村の隣には、俺があらかじめ建築させた集合住宅がある。


とりあえず、俺は、住民達を集合住宅へと案内した。


「しかじか、こういう訳だ。俺達は決して怪しいものじゃない。」


「わしは村長のドナルドだ。とても信じられん話だが、その服装を見ても、確かに同じ時代ではないようじゃ。」


「その通り。みんなが1時間前だと思っている事は、実際には200年数十年間のことだ。これからは、村の建て直しに協力する予定なので、よろしく頼む。
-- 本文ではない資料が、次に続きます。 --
(* ===== verification/FilterSearch.v ===== *)
(** * The filtered searches ([src/search/spec_filter_search.cpp])

    [spec_filter_search] estimates the cost of three strategies and runs the
    cheapest: pre-filtering (the candidates come from the attribute indexes and
    are re-ranked from disk), in-filtering and post-filtering (the pipelined graph
    search with a membership test).  The selector tree is that of the file
    [Selector], the graph search that of [PipeSearch].  A call of the selector
    that the model of the indexes cannot answer counts as a negative test. *)

From Stdlib Require Import Floats.SpecFloat.
From S2P Require Import Prelude Float32 Neighbor CandidatePool VisitedSet Bytes FilterUtils StringAttr Attributes.
From S2P Require Import Selector PipeSearch PipeProof.

Module FilterSearch.
Import Pipe.
Local Open Scope nat_scope.

Notation Attributes := (gmap Z (list Z)) (only parsing).

(** ** Numbers *)

(** [std::max(a, b)] is [a < b ? b : a]. *)
Definition dmax (a b : double) : double := if dlt a b then b else a.
Definition d_epsilon : double := S754_finite false 4503599627370496 (-104).

(** ** The cost model *)

Record Cost := mkCost { ssd_reads : Z; dist_cmp : Z }.

Definition total_cost (c : Cost) : double :=
  dadd (dmul (d_of_Z (ssd_reads c)) (d_of_Z 10)) (dmul (d_of_Z (dist_cmp c)) (d_of_Z 1)).
Definition cost_lt (a b : Cost) : bool := dlt (total_cost a) (total_cost b).

Inductive FilterType := PRE_FILTER | IN_FILTER | POST_FILTER.

(** The sizes of the index the costs depend on. *)
Record sizes := mkSizes { npoints : Z; range : Z; range_dense : Z; io_size : Z; io_size_dense : Z }.

Definition SECTOR_LEN : Z := 4096.
Definition kGamma : double := ratio 1 20.

Record estimates := mkEstimates {
  selectivity : double;
  precision_in : double;
  prefilter_reads : Z;
  infilter_reads : Z
}.

Section costs.
Context (m : sizes) (l_search : Z) (e : estimates).

Definition prefilter_cost : Cost :=
  mkCost (u64 (prefilter_reads e + u64 (l_search * io_size m) / SECTOR_LEN))
    (d_to_u64 (dmul (selectivity e) (d_of_Z (npoints m)))).

Definition in_filter_l_eq : double :=
  let sRd_over_p := ddiv (dmul (selectivity e) (d_of_Z (range_dense m))) (precision_in e) in
  if dle sRd_over_p (d_of_Z (range m))
  then ddiv (dmul (ddiv (d_of_Z l_search) (selectivity e)) (d_of_Z (range m))) (d_of_Z (range_dense m))
  else ddiv (d_of_Z l_search) (precision_in e).

Definition infilter_cost : Cost :=
  mkCost
    (d_to_u64 (dadd (d_of_Z (infilter_reads e))
                 (ddiv (dmul in_filter_l_eq (d_of_Z (io_size_dense m))) (d_of_Z SECTOR_LEN))))
    (d_to_u64 (dmul in_filter_l_eq (dadd (d_of_Z (range m)) (dmul kGamma (d_of_Z (range_dense m)))))).

Definition postfilter_cost : Cost :=
  mkCost
    (d_to_u64 (ddiv (dmul (ddiv (d_of_Z l_search) (selectivity e)) (d_of_Z (io_size m))) (d_of_Z SECTOR_LEN)))
    (d_to_u64 (ddiv (d_of_Z (u64 (range m * l_search))) (selectivity e))).

Definition cost_of (t : FilterType) : Cost :=
  match t with PRE_FILTER => prefilter_cost | IN_FILTER => infilter_cost | POST_FILTER => postfilter_cost end.

Definition min_filter_type : FilterType :=
  foldl (λ best t, if cost_lt (cost_of t) (cost_of best) then t else best) PRE_FILTER
    [PRE_FILTER; IN_FILTER; POST_FILTER].
End costs.

Section filters.
Context (heap : gmap Z Sel.index) (ix : index) (query_attrs : Attributes).

(** The exact test of an expanded node, on the attributes stored with it. *)
Definition verify_node (s : Sel.Selector) (i : Z) (n : DiskNode) : bool :=
  bool_decide ((target_attrs ← Attributes.deserialize (attrs n); Sel.is_member s query_attrs target_attrs) = Some true).

(** ** Post-filtering and in-filtering *)

Definition spec_postfilter_search (k_search l_search l_max beam_width R : nat) (s : Sel.Selector) (node_out : bool)
    (vs : VisitedSet.FlatVisitedSet) (sched : list nat) : res (option (list (Z * float))) :=
  results
    (pipe_search_common
       (mkQuery l_search l_max beam_width 0 R false (λ _, true) (Some (verify_node s)) f_infinity false node_out)
       ix vs sched)
    (λ l, copy_top_k ix l k_search f_infinity).

Definition spec_infilter_search (k_search l_search l_max beam_width R : nat) (s : Sel.Selector) (node_out : bool)
    (vs : VisitedSet.FlatVisitedSet) (sched : list nat) : res (option (list (Z * float))) :=
  s ← lift (Sel.sel_prepare_in_filter heap s query_attrs);
  results
    (pipe_search_common
       (mkQuery l_search l_max beam_width 0 R true
          (λ i, bool_decide (Sel.sel_is_member_approx heap s i query_attrs = Some true))
          (Some (verify_node s)) f_infinity false node_out)
       ix vs sched)
    (λ l, copy_top_k ix l k_search f_infinity).

(** ** Pre-filtering *)

(** One candidate against the bounded max-heap, kept in ascending order: [top]
    is the last element. *)
Definition offer (l_search : nat) (pq : list Neighbor) (c : Neighbor) : res (list Neighbor) :=
  pq ← (if Nat.leb l_search (length pq) then
          top ← lift (last pq);
          Ok (if flt (distance c) (distance top) then removelast pq else pq)
        else Ok pq);
  Ok (if Nat.ltb (length pq) l_search then sorted_insert c pq else pq).

Fixpoint closest (l_search : nat) (pq : list Neighbor) (ids : list Z) : res (list Neighbor) :=
  match ids with
  | [] => Ok pq
  | i :: ids' => pq ← offer l_search pq (new_neighbor i (compute_dist ix i)); closest l_search pq ids'
  end.

Definition N_READS : nat := MAX_N_SECTOR_READS / 2.

(** The double-buffered re-ranking: [rr_bufs] has, for each of the 128 page
    buffers, the node whose page was last read into it; [rr_reqs] the buffers of
    the reads of each half. *)
Record rerank := mkRerank {
  rr_set : list Neighbor;
  rr_bufs : list (option Z);
  rr_reqs : list nat * list nat;
  rr_out : gmap Z DiskNode
}.

Definition half {A} (b : nat) (r : A * A) : A := if Nat.eqb b 0 then r.1 else r.2.
Definition set_half {A} (b : nat) (x : A) (r : A * A) : A * A := if Nat.eqb b 0 then (x, r.2) else (r.1, x).

(** The reads of the candidates [i + j], [n] of them. *)
Fixpoint send_reads (n i j idx : nat) (s : rerank) : res rerank :=
  match n with
  | 0 => Ok s
  | S n' =>
      a ← lift (rr_set s !! (i + j));
      let slot := idx * N_READS + j in
      b ← lift (vset (rr_bufs s) slot (Some (id a)));
      send_reads n' i (S j) idx
        (mkRerank (rr_set s) b (set_half idx (half idx (rr_reqs s) ++ [slot]) (rr_reqs s)) (rr_out s))
  end.

Definition send_read_cur (i : nat) (s : rerank) : res rerank :=
  send_reads (Nat.min N_READS (length (rr_set s) - i)) i 0 ((i / N_READS) mod 2) s.

(** The candidates [base + j] against the pages of [reqs]. *)
Fixpoint compute_prev (sel : Sel.Selector) (node_out : bool) (reqs : list nat) (base j : nat) (s : rerank) : res rerank :=
  match reqs with
  | [] => Ok s
  | slot :: reqs' =>
      a ← lift (rr_set s !! (base + j));
      if bool_decide (rr_bufs s !! slot = Some (Some (id a))) then
        let n := read_node ix (id a) in
        let mem := verify_node sel (id a) n in
        l ← lift (vset (rr_set s) (base + j) (set_distance (if mem then compare_sym ix (coords n) else FLT_MAX) a));
        compute_prev sel node_out reqs' base (S j)
          (mkRerank l (rr_bufs s) (rr_reqs s)
             (if mem && node_out then map_insert (id2tag ix (id a)) n (rr_out s) else rr_out s))
      else Fault StaleBuffer
  end.

Definition poll_and_compute_prev (sel : Sel.Selector) (node_out : bool) (i : nat) (s : rerank) : res rerank :=
  let idx := (i / N_READS + 1) mod 2 in
  s ← compute_prev sel node_out (half idx (rr_reqs s)) (i - N_READS) 0 s;
  Ok (mkRerank (rr_set s) (rr_bufs s) (set_half idx [] (rr_reqs s)) (rr_out s)).

(** The loop over the batches; [fuel] bounds their number. *)
Fixpoint rerank_loop (sel : Sel.Selector) (node_out : bool) (fuel i : nat) (s : rerank) : res rerank :=
  match fuel with
  | 0 => Fault OutOfRange
  | S fuel' =>
      if Nat.ltb i (length (rr_set s)) then
        s ← send_read_cur i s;
        s ← poll_and_compute_prev sel node_out i s;
        rerank_loop sel node_out fuel' (i + N_READS) s
      else poll_and_compute_prev sel node_out i s
  end.

Definition spec_prefilter_search (k_search l_search : nat) (s : Sel.Selector) (node_out : bool)
    : res (list (Z * float)) :=
  vector_ids ← lift (Sel.sel_pre_filter heap s query_attrs false);
  retset ← closest l_search [] vector_ids;
  r ← rerank_loop s node_out (S (length retset)) 0
        (mkRerank retset (replicate MAX_N_SECTOR_READS None) ([], []) ∅);
  Ok (copy_top_k ix (std_sort (rr_set r)) k_search f_infinity).

(** ** The choice *)

(** Drop the non-members at the tail of the results. *)
Fixpoint trim_tail (l : list (Z * float)) : list (Z * float) :=
  match l with
  | [] => []
  | x :: l' => match trim_tail l' with [] => if fge x.2 FLT_MAX then [] else [x] | t => x :: t end
  end.

Definition spec_filter_search (m : sizes) (k_search l_search beam_width R : nat) (base_selector : Sel.Selector)
    (node_out : bool) (vs : VisitedSet.FlatVisitedSet) (sched : list nat) : res (option (list (Z * float))) :=
  let s := Sel.copy base_selector in
  '(sel, s) ← lift (Sel.estimate_selectivity heap s query_attrs);
  '(prec, s) ← lift (Sel.sel_estimate_precision heap s query_attrs);
  pre ← lift (Sel.sel_estimate_prefilter_reads heap s query_attrs);
  inf ← lift (Sel.sel_estimate_infilter_reads heap s query_attrs);
  let e := mkEstimates (dmax sel d_epsilon) (dmax prec d_epsilon) pre inf in
  let l := Z.of_nat l_search in
  r ← match min_filter_type m l e with
      | PRE_FILTER => r ← spec_prefilter_search k_search l_search s node_out; Ok (Some r)
      | IN_FILTER =>
          spec_infilter_search k_search l_search (Z.to_nat (d_to_u64 (in_filter_l_eq m l e))) beam_width R s node_out
            vs sched
      | POST_FILTER =>
          spec_postfilter_search k_search l_search (Z.to_nat (d_to_u64 (ddiv (d_of_Z l) (selectivity e)))) beam_width R s
            node_out vs sched
      end;
  Ok (option_map trim_tail r).

End filters.

End FilterSearch.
」


「リョータ殿、分かり申した。こちらこそ、よろしく頼む。」


みんな気持ち的には、200年数十年間を1時間ぐらいにも感じていないのだが、体は妙にだるいらしい。


「みんな疲れてあるようなので、ゆっくりしてくれ。」


急に、活動を再開したので、酸素に慣れていないのかも知れない。


そもそも、酸素は有毒ガスである。色々なものを酸化サビさせてしまう。


俺は赤ちゃんのときの記憶があるが、生まれた瞬間に吸う空気には焼けるような鋭さがあり、自然と産声を上げた記憶がある。


こうして、ようやく落ち着いたかと思うと、またアベリアが走ってやって来た。